> _Problem requirements_:
Among the entries that follow, the required portion opens with the line containing "cbn [local_progress interval]. split;" and closes with the line containing "- Everything outside". Give that portion again exactly, and nothing else.

Recorded data:
Lemma overlapping_uploads_witness :
  exec (uploadImage_resume Samples.model_png (Fulfilled "data:model"))
       (exec (uploadImage_resume Samples.garment_png (Fulfilled "data:garment"))
             (exec (uploadImage_begin Samples.validate_by_type Samples.garment_png)
                   (exec (uploadImage_begin Samples.validate_by_type Samples.model_png)
                         initial)))
  = mkHook (Some Samples.model_png) (Some "data:model") false None.
Proof.
  apply (overlapping_uploads
           Samples.validate_by_type Samples.model_png Samples.garment_png
           (mkValidation true None) (mkValidation true None)
           "data:model" "data:garment" initial); reflexivity.
Defined.

End UseImageUploadMore.


(** ** More on [simulateProgress]: where the progress ends up *)

Module PageMore.

Import Page.
Local Open Scope Q_scope.

Lemma Qle_bool_false (x y : Q) : Qle_bool x y = false -> y < x.
Proof.
  intros H. apply Qnot_le_lt. intros Hle.
  apply Qle_bool_iff in Hle. congruence.
Qed.

Lemma Qle_bool_eq (x y x' y' : Q) :
  (x <= y <-> x' <= y') -> Qle_bool x y = Qle_bool x' y'.
Proof.
  intros Hiff.
  destruct (Qle_bool x y) eqn:H1, (Qle_bool x' y') eqn:H2; try reflexivity.
  - apply Qle_bool_iff, Hiff, Qle_bool_iff in H1. congruence.
  - apply Qle_bool_iff, Hiff, Qle_bool_iff in H2. congruence.
Qed.

Lemma tick_tracks (r : Q) (s : Sim) (S : Q) :
  0 <= r -> Home.tracks s S -> Home.tracks (tick r s) (S + r * 30).
Proof.
  intros Hr (Hp & Hi). unfold tick.
  destruct (interval s) eqn:Hint.
  - symmetry in Hi. apply negb_true_iff, Qle_bool_false in Hi.
    assert (HpS : local_progress s == S) by (rewrite Hp; apply Q.min_r; lra).
    unfold Home.tracks; cbn [local_progress interval]. unfold advance.
    destruct (Qle_bool (local_progress s + r * 30) 90) eqn:Hcap.
    + apply Qle_bool_iff in Hcap. split.
      * rewrite Q.min_r by lra. lra.
      * f_equal. apply Qle_bool_eq. lra.
    + apply Qle_bool_false in Hcap. split.
      * rewrite Q.min_l by lra. reflexivity.
      * f_equal. apply Qle_bool_eq. lra.
  - symmetry in Hi. apply negb_false_iff, Qle_bool_iff in Hi.
    unfold Home.tracks. split.
    + rewrite Hp, !Q.min_l by lra. reflexivity.
    + rewrite Hint. symmetry. apply negb_false_iff, Qle_bool_iff. lra.
Qed.

Lemma tracks_eq (s : Sim) (S S' : Q) : S == S' -> Home.tracks s S -> Home.tracks s S'.
Proof.
  intros Heq (Hp & Hi). split.
  - rewrite Hp. now rewrite Heq.
  - rewrite Hi. f_equal. apply Qle_bool_eq. lra.
Qed.

Lemma ticks_tracks (rs : list Q) :
  Forall (fun r => 0 <= r) rs ->
  forall s S, Home.tracks s S -> Home.tracks (ticks rs s) (S + 30 * Home.total rs).
Proof.
  induction 1 as [|r rs Hr _ IH]; intros s S Hs; cbn [ticks Home.total].
  - apply (tracks_eq s S); [lra | exact Hs].
  - apply (tracks_eq _ ((S + r * 30) + 30 * Home.total rs)); [lra|].
    apply IH, tick_tracks; assumption.
Qed.

Lemma ticks_cleared (rs : list Q) (s : Sim) :
  interval s = false -> ticks rs s = s.
Proof.
  intros Hs. induction rs as [|r rs IH]; cbn [ticks]; [reflexivity|].
  unfold tick. rewrite Hs. exact IH.
Qed.

(** A fact of the model over the rationals, where sums are exact; it is
    used only to bound the first three firings. *)
Lemma capped_sum (rs : list Q) :
  Forall (fun r => 0 <= r) rs ->
  local_progress (ticks rs simulateProgress) == Qmin 90 (30 * Home.total rs)
  /\ interval (ticks rs simulateProgress) = negb (Qle_bool 3 (Home.total rs)).
Proof.
  intros Hrs.
  assert (H0 : Home.tracks simulateProgress 0) by (split; reflexivity).
  pose proof (ticks_tracks rs Hrs simulateProgress 0 H0) as Ht.
  apply (tracks_eq _ _ (30 * Home.total rs)) in Ht; [|lra].
  destruct Ht as (Hp & Hi).
  split; [exact Hp|].
  rewrite Hi. f_equal. apply Qle_bool_eq. lra.
Qed.

(** What the interval callback keeps true of the closure's variables. *)
Lemma tick_interval (r : Q) (s : Sim) :
  local_progress s <= 90 ->
  interval s = negb (Qle_bool 90 (local_progress s)) ->
  local_progress (tick r s) <= 90
  /\ interval (tick r s) = negb (Qle_bool 90 (local_progress (tick r s))).
Proof.
  intros Hcap Hint. unfold tick.
  destruct (interval s) eqn:Hon; [|split; [assumption | congruence]].
  cbn [local_progress interval]. split; [|reflexivity].
  unfold advance.
  destruct (Qle_bool (local_progress s + r * 30) 90) eqn:E.
  - now apply Qle_bool_iff.
  - lra.
Qed.
(** * Balsam launcher: the job transition engine

    A shallow embedding of [balsam/launcher/transitions.py]: the job
    record, the worker's cache of locked jobs, the fast-forward pass,
    the transition functions and the worker's transition pass, together
    with the properties of the engine stated in the design notes.

    Conventions of the embedding.
    - A job object is a record; the functions of the module mutate the
      object they are handed, so every function returns the job (or the
      whole cache) next to its result, also when it raises.
    - The job cache is the list of the job objects a worker has locked.
      The store hands out each locked job once, so the elements of a
      cache are distinct objects and a loop over the cache updates its
      elements one by one.
    - Everything outside the process (file system, job store, log, the
      stop flag set by the signal handler) lives in a [World] value that
      is threaded through the code.  The file system and the job store
      are reliable: their operations fail only where stated. *)

From Stdlib Require Import ZArith Lia Ascii String.
From Stdlib Require Import Floats.SpecFloat.
From stdpp Require Import base gmap sets list strings pretty.
From stdpp Require Import fin_maps fin_sets.

Local Open Scope string_scope.
Local Open Scope list_scope.
Local Open Scope nat_scope.

(** ** Python values stored in [job.state]

    The state of a job is a Python string.  One assignment of the module
    stores a tuple of strings instead, so both shapes are values. *)

Inductive pyval : Type :=
  | PyStr (s : string)
  | PyTuple (items : list string).

#[global] Instance pyval_eq_dec : EqDecision pyval.
Proof. solve_decision. Defined.

#[global] Instance pyval_inhabited : Inhabited pyval := populate (PyStr "").

(** Truth value testing: [bool(x)] and [not x]. *)
Class Truthy (A : Type) := truthy : A → bool.

#[global] Instance string_truthy : Truthy string :=
  λ s, match s with EmptyString => false | String _ _ => true end.
#[global] Instance option_truthy `{Truthy A} : Truthy (option A) :=
  λ o, match o with None => false | Some x => truthy x end.
#[global] Instance list_truthy {A} : Truthy (list A) :=
  λ l, match l with [] => false | _ :: _ => true end.
#[global] Instance bool_truthy : Truthy bool := λ b, b.

(** ** Strings

    A string is the UTF-8 encoding of a Python [str].  [white_space] lists
    the encodings of the characters for which [str.isspace] holds:
    U+0009..U+000D, U+001C..U+0020, U+0085, U+00A0, U+1680,
    U+2000..U+200A, U+2028, U+2029, U+202F, U+205F and U+3000. *)
Definition utf8 (bytes : list nat) : string :=
  string_of_list_ascii (ascii_of_nat <$> bytes).

Definition white_space : list string :=
  utf8 <$>
    [[9]; [10]; [11]; [12]; [13]; [28]; [29]; [30]; [31]; [32];
     [194; 133]; [194; 160]; [225; 154; 128];
     [226; 128; 128]; [226; 128; 129]; [226; 128; 130]; [226; 128; 131];
     [226; 128; 132]; [226; 128; 133]; [226; 128; 134]; [226; 128; 135];
     [226; 128; 136]; [226; 128; 137]; [226; 128; 138];
     [226; 128; 168]; [226; 128; 169]; [226; 128; 175];
     [226; 129; 159]; [227; 128; 128]].

(** [s.startswith(c)] *)
Fixpoint starts_with (c s : string) : bool :=
  match c, s with
  | EmptyString, _ => true
  | String a c', String b s' => Ascii.eqb a b && starts_with c' s'
  | String _ _, EmptyString => false
  end.

(** The number of bytes of the white-space character [s] begins with;
    0 when it begins with none. *)
Definition space_width (s : string) : nat :=
  match List.find (λ c, starts_with c s) white_space with
  | Some c => String.length c
  | None => 0
  end.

> _Solution_:
  cbn [local_progress interval]. split; [|reflexivity].
  unfold advance.
  destruct (Qle_bool (local_progress s + r * 30) 90) eqn:E.
  - now apply Qle_bool_iff.
  - lra.
Qed.
(** * Balsam launcher: the job transition engine

    A shallow embedding of [balsam/launcher/transitions.py]: the job
    record, the worker's cache of locked jobs, the fast-forward pass,
    the transition functions and the worker's transition pass, together
    with the properties of the engine stated in the design notes.

    Conventions of the embedding.
    - A job object is a record; the functions of the module mutate the
      object they are handed, so every function returns the job (or the
      whole cache) next to its result, also when it raises.
    - The job cache is the list of the job objects a worker has locked.
      The store hands out each locked job once, so the elements of a
      cache are distinct objects and a loop over the cache updates its
      elements one by one.
    - Everything outside the process (file system, job store, log, the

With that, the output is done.